(Beginning of Data for this exercise)

(** * PulseAI-Insights: health-score derivation and ML-prediction orchestration

    A shallow embedding of [server/health-score.ts], the health-score and
    prediction parts of [server/storage.ts], and the ML and team-health
    handlers of [server/routes.ts].

    JavaScript numbers are IEEE-754 binary64 values.  They are modelled by
    the Standard Library's executable specification [spec_float] at
    precision 53 and maximal exponent 1024, so that rounding, overflow,
    signed zeros, infinities and NaN behave as they do in the runtime. *)

From Stdlib Require Import ZArith List Bool Ascii String Lia.
From Stdlib Require Import Floats.SpecFloat Floats.PrimFloat Floats.FloatOps.
From Stdlib Require Import Sorting.Permutation Sorting.Sorted.
Import ListNotations.

Set Warnings "-inexact-float".
Local Open Scope Z_scope.

(** ** JavaScript numbers *)

Definition number : Type := spec_float.

Module JS.

Definition prec : Z := 53.
Definition emax : Z := 1024.

Definition add : number -> number -> number := SFadd prec emax.
Definition sub : number -> number -> number := SFsub prec emax.
Definition mul : number -> number -> number := SFmul prec emax.
Definition div : number -> number -> number := SFdiv prec emax.

(** [a < b], [a <= b], [a > b]: false as soon as one side is NaN. *)
Definition lt (a b : number) : bool := SFltb a b.
Definition le (a b : number) : bool := SFleb a b.
Definition gt (a b : number) : bool := SFltb b a.

(** The number denoted by an integer literal or an integer-valued column. *)
Definition ofZ (z : Z) : number := binary_normalize prec emax z 0 false.

Definition NaN : number := S754_nan.
Definition Infinity : number := S754_infinity false.
Definition NegInfinity : number := S754_infinity true.

(** [Number.isNaN]. *)
Definition isNaN (x : number) : bool :=
  match x with S754_nan => true | _ => false end.

(** [Number.isFinite]. *)
Definition isFinite (x : number) : bool :=
  match x with S754_zero _ | S754_finite _ _ _ => true | _ => false end.

(** [Math.max] and [Math.min] on two arguments: NaN is contagious and
    [+0] counts as larger than [-0]. *)
Definition Math_max (a b : number) : number :=
  match a, b with
  | S754_nan, _ | _, S754_nan => S754_nan
  | S754_zero sa, S754_zero sb => S754_zero (sa && sb)
  | _, _ => if lt a b then b else a
  end.

Definition Math_min (a b : number) : number :=
  match a, b with
  | S754_nan, _ | _, S754_nan => S754_nan
  | S754_zero sa, S754_zero sb => S754_zero (sa || sb)
  | _, _ => if lt b a then b else a
  end.

(** [Math.round]: the closest integral number, ties towards [+Infinity];
    non-finite and already integral arguments are returned unchanged, and
    a result of zero keeps the sign of the argument.  For a finite
    [(-1)^s * m * 2^e] with [e < 0] the integer is
    [floor ((2 * (+-m) + 2^-e) / 2^(1-e))]. *)
Definition Math_round (x : number) : number :=
  match x with
  | S754_finite s m e =>
      if 0 <=? e then x
      else
        let n := Z.shiftr (2 * cond_Zopp s (Zpos m) + Z.shiftl 1 (- e)) (1 - e) in
        if n =? 0 then S754_zero s else ofZ n
  | _ => x
  end.

End JS.

Declare Scope number_scope.
Delimit Scope number_scope with num.
Infix "+" := JS.add : number_scope.
Infix "-" := JS.sub : number_scope.
Infix "*" := JS.mul : number_scope.
Infix "/" := JS.div : number_scope.
Infix "<?" := JS.lt : number_scope.
Infix "<=?" := JS.le : number_scope.
Infix ">?" := JS.gt : number_scope.

(** Numeric literals of the source, read as binary64 values. *)
Definition n0 : number := Eval vm_compute in Prim2SF 0%float.
Definition n1 : number := Eval vm_compute in Prim2SF 1%float.
Definition n2 : number := Eval vm_compute in Prim2SF 2%float.
Definition n5 : number := Eval vm_compute in Prim2SF 5%float.
Definition n10 : number := Eval vm_compute in Prim2SF 10%float.
Definition n20 : number := Eval vm_compute in Prim2SF 20%float.
Definition n40 : number := Eval vm_compute in Prim2SF 40%float.
Definition n70 : number := Eval vm_compute in Prim2SF 70%float.
Definition n50 : number := Eval vm_compute in Prim2SF 50%float.
Definition n80 : number := Eval vm_compute in Prim2SF 80%float.
Definition n100 : number := Eval vm_compute in Prim2SF 100%float.
Definition n1_5 : number := Eval vm_compute in Prim2SF 1.5%float.
Definition n0_6 : number := Eval vm_compute in Prim2SF 0.6%float.
Definition n0_2 : number := Eval vm_compute in Prim2SF 0.2%float.
Definition n0_45 : number := Eval vm_compute in Prim2SF 0.45%float.
Definition n0_25 : number := Eval vm_compute in Prim2SF 0.25%float.
Definition n0_1 : number := Eval vm_compute in Prim2SF 0.1%float.
Definition n0_8 : number := Eval vm_compute in Prim2SF 0.8%float.
Definition n0_75 : number := Eval vm_compute in Prim2SF 0.75%float.

(** ** shared/schema.ts: rows *)

(** A timestamp column, as milliseconds since the epoch. *)
Definition timestamp : Type := Z.

Record EmployeeWeeklyMetric : Type := {
  wm_id : Z;
  wm_employeeId : Z;
  weekStart : timestamp;
  tasksAssigned : number;
  tasksCompleted : number;
  missedDeadlines : number;
  meetingHours : number;
  collaborationScore : number;
  engagementScore : number;
  learningHours : number;
  stretchAssignments : number;
  wm_createdAt : option timestamp
}.

Record InsertHealthScore : Type := {
  ihs_employeeId : Z;
  ihs_burnoutRisk : number;
  ihs_engagementScore : number;
  ihs_performanceScore : number;
  ihs_workloadScore : number;
  ihs_date : timestamp
}.

(** ** server/health-score.ts *)

Section HealthScore.
Local Open Scope number_scope.

(** [clamp(value, min, max)]. *)
Definition clamp3 (value min max : number) : number :=
  JS.Math_max min (JS.Math_min max value).

(** [clamp(value)] with the default bounds [min = 0], [max = 100]. *)
Definition clamp (value : number) : number := clamp3 value n0 n100.

Definition toPercent (value : number) : number :=
  if JS.isNaN value then n0
  else if value <=? n1_5 then value * n100 else value.

(** The Metric Normalizer: a raw score brought to the 0-100 scale. *)
Definition normalize (value : number) : number := clamp (toPercent value).
Lemma hierarchy_has_no_duplicates_witness :
  (map fst two_regions_forest = ["comp_1"; "comp_3"]
   /\ forest_ids two_regions_forest
      = map Some ["comp_1"; "comp_2"; "comp_3"; "comp_4"; "comp_5"])
  /\ Forall (fun e => id (snd e) = Some (fst e)) two_regions_forest
  /\ NoDup (map fst two_regions_forest)
  /\ NoDup (forest_ids two_regions_forest).
Proof.
  split; [split; vm_compute; reflexivity|].
  refine (proj2 (hierarchy_has_no_duplicates two_regions None two_regions_forest _)).
  vm_compute. reflexivity.
Defined.

(** *** Every node is built from one element *)

Lemma nodes_unfold (c : Component) :
  nodes c = c :: flat_map nodes (children_or_empty c).
Proof.
  destruct c as [i t co [[dt dx ct [l|] st ly]|]]; simpl; try reflexivity.
Qed.

Lemma build_nodes table tracking fuel : forall i node,
  _build_component_structure fuel table tracking i = Some node ->
  (forall n, In n (nodes node) ->
     exists x fuel', under table i x
       /\ _build_component_structure fuel' table tracking x = Some n)
  /\ (forall n, In n (flat_map nodes (children_or_empty node)) ->
     exists c x fuel', child_of table i c /\ under table c x
       /\ _build_component_structure fuel' table tracking x = Some n).
Proof.
  induction fuel as [|fuel IH]; intros i node H; [discriminate|].
  pose proof H as Hbuild.
  simpl in H. unfold obind in H.
  destruct (nth_error table i) as [comp|] eqn:Ei; [|discriminate].
  destruct (omap_list _ (structural_children comp)) as [kids|] eqn:Ek; [|discriminate].
  assert (Hkids : children_or_empty node = kids) by (now injection H as <-).
  clear H.
  assert (Hinner : forall n, In n (flat_map nodes (children_or_empty node)) ->
            exists c x fuel', child_of table i c /\ under table c x
              /\ _build_component_structure fuel' table tracking x = Some n).
  { intros n Hn. rewrite Hkids in Hn.
    apply in_flat_map in Hn. destruct Hn as (kid & Hkid & Hn).
    destruct (omap_list_in _ _ _ Ek) as [Hk1 _].
    destruct (Hk1 _ Hkid) as (c & Hc & Hb).
    destruct (IH _ _ Hb) as [Hall _].
    destruct (Hall _ Hn) as (x & fuel' & Hx & Hbx).
    exists c, x, fuel'. split; [exists comp; auto|]. split; assumption. }
  split; [|exact Hinner].
  intros n Hn. rewrite nodes_unfold in Hn. destruct Hn as [<-|Hn].
  - exists i, (S fuel). split; [constructor|exact Hbuild].
  - destruct (Hinner _ Hn) as (c & x & fuel' & Hc & Hx & Hbx).
    exists x, fuel'. split; [econstructor; eassumption|assumption].
Qed.

Lemma table_original input k table i comp :
  table_inv input k table -> nth_error table i = Some comp ->
  nth_error input i = Some (original_data comp).
Proof.
  intros Hinv H. rewrite <- (inv_originals _ _ _ Hinv), nth_error_map, H. reflexivity.
Qed.
(** X11: a frame that parses to an envelope whose type is a string reaches
    exactly the handlers registered for that type, each once per
    registration and in the order of registration; when none of them throws
    nothing is logged, the service is unchanged and handlers of other types
    are not called. *)
Theorem frame_reaches_handlers_in_order
    (JSON_parse : string -> option WebSocketService.JSValue)
    (throws : WebSocketService.MessageHandler -> WebSocketService.JSValue -> bool)
    (s : WebSocketService.Service) (raw t : string)
    (v : WebSocketService.JSValue) :
  JSON_parse raw = Some v ->
  WebSocketService.get_type v = Some (WebSocketService.JStr t) ->
  Forall (fun h => throws h v = false)
         (default [] (WebSocketService.handlers s !! t)) ->
  WebSocketService.onmessage JSON_parse throws s raw =
    (s,
     map (fun h => WebSocketService.CallHandler h v)
         (default [] (WebSocketService.handlers s !! t)),
     WebSocketService.Returned).
Proof.
  intros Hparse Htype Hquiet.
  rewrite (onmessage_envelope _ _ _ _ _ _ Hparse Htype).
  rewrite call_all_quiet by done. simpl. by rewrite app_nil_r.
Qed.

Lemma frame_reaches_handlers_in_order_witness :
  WebSocketService.onmessage MoreSamples.frame_parse (fun _ _ => false)
    MoreSamples.listening "frame" =
    (MoreSamples.listening,
     [WebSocketService.CallHandler 1%nat MoreSamples.message_frame;
      WebSocketService.CallHandler 2%nat MoreSamples.message_frame;
      WebSocketService.CallHandler 3%nat MoreSamples.message_frame],
     WebSocketService.Returned).
Proof.
  apply (frame_reaches_handlers_in_order MoreSamples.frame_parse
           (fun _ _ => false) MoreSamples.listening "frame" "message"
           MoreSamples.message_frame); [reflexivity..|].
  vm_compute. repeat constructor.
Defined.

(** X12: when a handler throws, the handlers registered after it for the
    same type are not called for that frame, and the frame is logged once,
    as a message that failed to parse; the socket handler still returns and
    the service is unchanged. *)
Theorem throwing_handler_stops_dispatch
    (JSON_parse : string -> option WebSocketService.JSValue)
    (throws : WebSocketService.MessageHandler -> WebSocketService.JSValue -> bool)
    (s : WebSocketService.Service) (raw t : string)
    (v : WebSocketService.JSValue)
    (before after : list WebSocketService.MessageHandler)
    (h : WebSocketService.MessageHandler) :
  JSON_parse raw = Some v ->
  WebSocketService.get_type v = Some (WebSocketService.JStr t) ->
  WebSocketService.handlers s !! t = Some (before ++ h :: after)%list ->
  Forall (fun h => throws h v = false) before ->
  throws h v = true ->
  WebSocketService.onmessage JSON_parse throws s raw =
    (s,
     (map (fun h => WebSocketService.CallHandler h v) (before ++ [h])
      ++ [WebSocketService.ConsoleError "Failed to parse WebSocket message:"])%list,
     WebSocketService.Returned).
Proof.
  intros Hparse Htype Hhs Hbefore Hh.
  rewrite (onmessage_envelope _ _ _ _ _ _ Hparse Htype).
  rewrite Hhs. simpl. by rewrite call_all_stops.
Qed.

Lemma throwing_handler_stops_dispatch_witness :
  WebSocketService.onmessage MoreSamples.frame_parse
    (fun h _ => Nat.eqb h 2) MoreSamples.listening "frame" =
    (MoreSamples.listening,
     [WebSocketService.CallHandler 1%nat MoreSamples.message_frame;
      WebSocketService.CallHandler 2%nat MoreSamples.message_frame;
      WebSocketService.ConsoleError "Failed to parse WebSocket message:"],
     WebSocketService.Returned).
Proof.
  apply (throwing_handler_stops_dispatch MoreSamples.frame_parse
           (fun h _ => Nat.eqb h 2) MoreSamples.listening "frame" "message"
           MoreSamples.message_frame [1%nat] [3%nat] 2%nat);
    try reflexivity.
  repeat constructor.
Defined.

(** X13: handlers add up.  After the same handler has been registered [n]
    times for a type that had no handler (nothing removes a registration but
    [off]), every frame of that type on which the handler does not throw
    calls it [n] times; a frame on which it throws calls it once, and the
    one line 'Failed to parse WebSocket message:' is logged. *)
Theorem repeated_registration_repeats_calls
    (JSON_parse : string -> option WebSocketService.JSValue)
    (throws : WebSocketService.MessageHandler -> WebSocketService.JSValue -> bool)
    (s : WebSocketService.Service) (raw t : string)
    (v : WebSocketService.JSValue)
    (h : WebSocketService.MessageHandler) (n : nat) :
  JSON_parse raw = Some v ->
  WebSocketService.get_type v = Some (WebSocketService.JStr t) ->
  default [] (WebSocketService.handlers s !! t) = [] ->
  WebSocketService.onmessage JSON_parse throws
    (Nat.iter n (WebSocketService.on t h) s) raw =
    (Nat.iter n (WebSocketService.on t h) s,
     (if throws h v
      then match n with
           | O => []
           | S _ =>
               [WebSocketService.CallHandler h v;
                WebSocketService.ConsoleError "Failed to parse WebSocket message:"]
           end
      else repeat (WebSocketService.CallHandler h v) n),
     WebSocketService.Returned).
Proof.
  intros Hparse Htype Hnone.
  rewrite (onmessage_envelope _ throws _ _ _ _ Hparse Htype).
  rewrite registered_handlers, Hnone. cbn [app].
  destruct (throws h v) eqn:Hh.
  - destruct n as [|n]; [done|]. simpl. by rewrite Hh.
  - rewrite call_all_quiet.
    + simpl. by rewrite app_nil_r, map_repeat.
    + clear -Hh. induction n as [|n IH]; by constructor.
Qed.

Lemma repeated_registration_repeats_calls_witness :
  WebSocketService.onmessage MoreSamples.frame_parse (fun _ _ => false)
    (Nat.iter 3 (WebSocketService.on "message" 9%nat) WebSocketService.fresh)
    "frame" =
    (Nat.iter 3 (WebSocketService.on "message" 9%nat) WebSocketService.fresh,
     [WebSocketService.CallHandler 9%nat MoreSamples.message_frame;
      WebSocketService.CallHandler 9%nat MoreSamples.message_frame;
      WebSocketService.CallHandler 9%nat MoreSamples.message_frame],
     WebSocketService.Returned)
  /\ WebSocketService.onmessage MoreSamples.frame_parse (fun _ _ => true)
       (Nat.iter 3 (WebSocketService.on "message" 9%nat) WebSocketService.fresh)
       "frame" =
     (Nat.iter 3 (WebSocketService.on "message" 9%nat) WebSocketService.fresh,
      [WebSocketService.CallHandler 9%nat MoreSamples.message_frame;
       WebSocketService.ConsoleError "Failed to parse WebSocket message:"],
      WebSocketService.Returned).
Proof.
  split.
  - apply (repeated_registration_repeats_calls MoreSamples.frame_parse
             (fun _ _ => false) WebSocketService.fresh "frame" "message"
             MoreSamples.message_frame 9%nat 3); reflexivity.
  - apply (repeated_registration_repeats_calls MoreSamples.frame_parse
             (fun _ _ => true) WebSocketService.fresh "frame" "message"
             MoreSamples.message_frame 9%nat 3); reflexivity.
Defined.
Lemma push_current_shift (k : nat) (st : scan_state) :
  push_current (shift_state k st) = map (shift_line k) (push_current st).
Proof.
  unfold push_current, shift_state; simpl.
  destruct (currentError st); simpl; [now rewrite map_app | reflexivity].
Qed.

Lemma scan_line_with_done (done : list AHKError) (i : nat) (l : js_string)
      (st : scan_state) :
  scan_line i l (with_done done st) = with_done done (scan_line i l st).
Proof.
  unfold scan_line. destruct (isErrorLine (trim l)).
  - now rewrite push_current_with_done.
  - destruct st as [errs [cur|] [|]]; unfold with_done; simpl;
      try reflexivity.
    destruct (isContinuation (trim l)); [reflexivity|].
    destruct (isBlockEnd (trim l)); [|reflexivity].
    simpl. now rewrite app_assoc.
Qed.

Lemma scan_with_done (done : list AHKError) (lines : list js_string) (i : nat)
      (st : scan_state) :
  scan i lines (with_done done st) = with_done done (scan i lines st).
Proof.
  revert i st; induction lines as [|l lines IH]; intros i st; simpl.
  - reflexivity.
  - now rewrite scan_line_with_done, IH.
Qed.

Lemma scan_line_shift (k i : nat) (l : js_string) (st : scan_state) :
  scan_line (i + k) l (shift_state k st) = shift_state k (scan_line i l st).
Proof.
  unfold scan_line. destruct (isErrorLine (trim l)).
  - rewrite push_current_shift. unfold shift_state, shift_line; simpl.
    do 3 f_equal. lia.
  - destruct st as [errs [cur|] [|]]; unfold shift_state; simpl;
      try reflexivity.
    destruct (isContinuation (trim l)); [reflexivity|].
    destruct (isBlockEnd (trim l)); [|reflexivity].
    simpl. now rewrite map_app.
Qed.

Lemma scan_shift (k : nat) (lines : list js_string) (i : nat)
      (st : scan_state) :
  scan (i + k) lines (shift_state k st) = shift_state k (scan i lines st).
Proof.
  revert i st; induction lines as [|l lines IH]; intros i st; simpl.
  - reflexivity.
  - rewrite scan_line_shift. apply (IH (S i)).
Qed.

(** From loop variables with no open block, the rest of the scan is the
    scan of the rest alone, moved down and put after what was found. *)
Lemma scan_from_closed (done : list AHKError) (k : nat)
      (lines : list js_string) :
  push_current (scan k lines (mkState done None false)) =
  done ++ map (shift_line k) (push_current (scan 0 lines init_state)).
Proof.
  replace (mkState done None false)
    with (with_done done (shift_state k init_state))
    by (unfold with_done; simpl; now rewrite app_nil_r).
  rewrite scan_with_done, push_current_with_done.
  change k with (0 + k) at 1.
  now rewrite scan_shift, push_current_shift.
Qed.

Lemma headers_app (a b : list js_string) (k : nat) :
  headers k (a ++ b) = headers k a ++ headers (k + length a) b.
Proof.
  revert k; induction a as [|l a IH]; intros k; simpl.
  - now rewrite Nat.add_0_r.
  - rewrite IH. replace (S k + length a) with (k + S (length a)) by lia.
    now destruct (isErrorLine (trim l)).
Qed.

(** X8: detection starts afresh at a start line: when the second part of
    an output begins with a start line, the errors of the whole are those
    of the first part followed by those of the second part, moved down by
    the number of lines of the first. *)
Theorem detect_restarts_at_start_line (a b l : js_string)
        (rest : list js_string) :
  split NL b = l :: rest ->
  isErrorLine (trim l) = true ->
  _detectErrors (a ++ NL :: b) =
  _detectErrors a ++
  map (shift_line (length (split NL a))) (_detectErrors b).
Proof.
  intros Hb Hl. unfold _detectErrors.
  rewrite split_app, scan_app, Hb. simpl.
  set (n := length (split NL a)). set (st := scan 0 (split NL a) init_state).
  unfold scan_line at 1 2. rewrite Hl.
  change (push_current init_state) with (@nil AHKError).
  replace (mkState (push_current st)
             (Some (mkAHKError (n + 1) (trim l) [] (_classifyError (trim l))))
             true)
    with (with_done (push_current st)
            (shift_state n
               (mkState []
                  (Some (mkAHKError (0 + 1) (trim l) []
                                    (_classifyError (trim l))))
                  true))).
  - rewrite scan_with_done, push_current_with_done.
    change (S n) with (1 + n).
    now rewrite scan_shift, push_current_shift.
  - unfold with_done, shift_state, shift_line; simpl.
    rewrite app_nil_r. do 3 f_equal. lia.
Qed.

Lemma detect_restarts_at_start_line_witness :
  _detectErrors (lit "Error: a" ++ NL :: lit "--> 1" ++ NL :: lit "Error: b") =
  _detectErrors (lit "Error: a" ++ NL :: lit "--> 1") ++
  map (shift_line (length (split NL (lit "Error: a" ++ NL :: lit "--> 1"))))
      (_detectErrors (lit "Error: b")).
Proof.
  apply (detect_restarts_at_start_line
           (lit "Error: a" ++ NL :: lit "--> 1") (lit "Error: b")
           (l := lit "Error: b") (rest := []));
    reflexivity.
Defined.

(** X9: a blank line separates: when the first part of an output ends
    with a line that is empty once trimmed, the errors of the whole are
    those of the first part followed by those of the second part, moved
    down by the number of lines of the first. *)
Theorem detect_restarts_after_blank (a b : js_string) :
  trim (last (split NL a) []) = [] ->
  _detectErrors (a ++ NL :: b) =
  _detectErrors a ++
  map (shift_line (length (split NL a))) (_detectErrors b).
Proof.
  intros Hblank. unfold _detectErrors. rewrite split_app, scan_app. simpl.
  destruct (exists_last (split_not_nil NL a)) as (pre & l & E).
  rewrite E in *. rewrite last_last in Hblank.
  rewrite scan_app. simpl.
  pose proof (scan_inv_scan pre scan_inv_init) as (Hco & _). simpl in Hco.
  set (st := scan 0 pre init_state) in *.
  assert (Hclosed : exists done,
             scan_line (length pre) l st = mkState done None false).
  { destruct (scan_line_live (0 + length pre) l Hco)
      as [(Hs & _) | [(_ & cur & _ & Hk & _) | [(_ & cur & _ & _ & Es)
                                                | (_ & Hc & Es)]]];
      try (rewrite Hblank in *; discriminate).
    - eexists. exact Es.
    - exists (errors st). simpl in Es. rewrite Es.
      unfold coherent in Hco. rewrite Hc in Hco.
      destruct st; simpl in *. now subst. }
  destruct Hclosed as [done Hd]. simpl. rewrite Hd.
  rewrite scan_from_closed. reflexivity.
Qed.

Lemma detect_restarts_after_blank_witness :
  _detectErrors ((lit "Error: a" ++ [NL]) ++ NL :: lit "  Line 2") =
  _detectErrors (lit "Error: a" ++ [NL]) ++
  map (shift_line (length (split NL (lit "Error: a" ++ [NL]))))
      (_detectErrors (lit "  Line 2")).
Proof.
  apply (detect_restarts_after_blank (lit "Error: a" ++ [NL]) (lit "  Line 2")).
  reflexivity.
Defined.

(** X10: more output, added after a line break, leaves the lines and
    messages of the errors found so far as they are and only adds the start
    lines of the new part after them. *)
Theorem headers_stable_under_append (a b : js_string) :
  map header_of (_detectErrors (a ++ NL :: b)) =
  map header_of (_detectErrors a) ++
  headers (1 + length (split NL a)) (split NL b).
Proof.
  rewrite !detect_headers, split_app. apply headers_app.
Qed.

(** ** Further properties of the classification *)

Lemma canonicalize_idem (c : code_unit) :
  canonicalize (canonicalize c) = canonicalize c.
Proof.
  unfold canonicalize.
  destruct ((97 <=? c) && (c <=? 122))%N eqn:E; [|now rewrite E].
  apply andb_true_iff in E. destruct E as [E1 E2].
  apply N.leb_le in E1, E2.
  assert (E : (97 <=? c - 32)%N = false) by (apply N.leb_gt; lia).
  now rewrite E.
Qed.

Lemma prefix_ci_map (f : code_unit -> code_unit) (w s : js_string) :
  (forall c, canonicalize (f c) = canonicalize c) ->
  prefix_ci w (map f s) = prefix_ci w s.
Proof.
  intros Hf. revert s; induction w as [|p w IH]; intros [|c s]; simpl;
    try reflexivity.
  now rewrite Hf, IH.
Qed.

Lemma includes_ci_map (f : code_unit -> code_unit) (w s : js_string) :
  (forall c, canonicalize (f c) = canonicalize c) ->
  includes_ci w (map f s) = includes_ci w s.
Proof.
  intros Hf. induction s as [|c s IH].
  - reflexivity.
  - change (includes_ci w (map f (c :: s)))
      with (prefix_ci w (map f (c :: s)) || includes_ci w (map f s)).
    now rewrite IH, (@prefix_ci_map f w (c :: s) Hf).
Qed.

Lemma prefix_ci_canon (w w' s : js_string) :
  map canonicalize w = map canonicalize w' ->
  prefix_ci w s = prefix_ci w' s.
Proof.
  revert w' s; induction w as [|p w IH]; intros [|p' w'] s E;
    try discriminate; [reflexivity|].
  simpl in E. injection E as Ep Ew.
  destruct s as [|c s]; simpl; [reflexivity|].
  now rewrite Ep, (IH w' s Ew).
Qed.

Lemma prefix_includes_ci (w s : js_string) :
  prefix_ci w s = true -> includes_ci w s = true.
Proof.
  intros H. destruct s; simpl; now rewrite H.
Qed.

Lemma matches_here_seq_str (w : string) (r : regex) (s : js_string) :
  matches_here true (Seq (str w) r) s = true -> prefix_ci (lit w) s = true.
Proof.
  unfold matches_here, str. simpl. rewrite residuals_literal.
  now destruct (prefix_ci (lit w) s).
Qed.

(** A message that begins, whatever the case, with [w ++ more] holds the
    keyword [k] when [k] is [w] up to case. *)
Lemma keyword_of_prefix (k w more m : js_string) :
  map canonicalize k = map canonicalize w ->
  prefix_ci (w ++ more) m = true -> includes_ci k m = true.
Proof.
  intros E H. apply prefix_includes_ci.
  rewrite (@prefix_ci_canon k w m E). now apply prefix_ci_app with (w' := more).
Qed.

Lemma keyword_inside_prefix (a w b m : js_string) :
  prefix_ci (a ++ w ++ b) m = true -> includes_ci w m = true.
Proof.
  revert m; induction a as [|p a IH]; intros m H.
  - apply prefix_includes_ci. now apply prefix_ci_app with (w' := b).
  - destruct m as [|c m]; [discriminate|].
    simpl in H. apply andb_true_iff in H. destruct H as [_ H].
    simpl. rewrite (IH m H). apply orb_true_r.
Qed.

(** X11: the classification does not depend on the case of the ASCII
    letters of the message. *)
Theorem classify_ignores_case (f : code_unit -> code_unit) (m : js_string) :
  (forall c, canonicalize (f c) = canonicalize c) ->
  _classifyError (map f m) = _classifyError m.
Proof.
  intros Hf. rewrite !classify_cascade. unfold classify_contains.
  cbn [existsb]. now rewrite !(fun w => @includes_ci_map f w m Hf).
Qed.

(End of Data for this exercise)

What the task requires – Say how many lines of the material above include the word "Local", giving the number alone.

Task answer – 2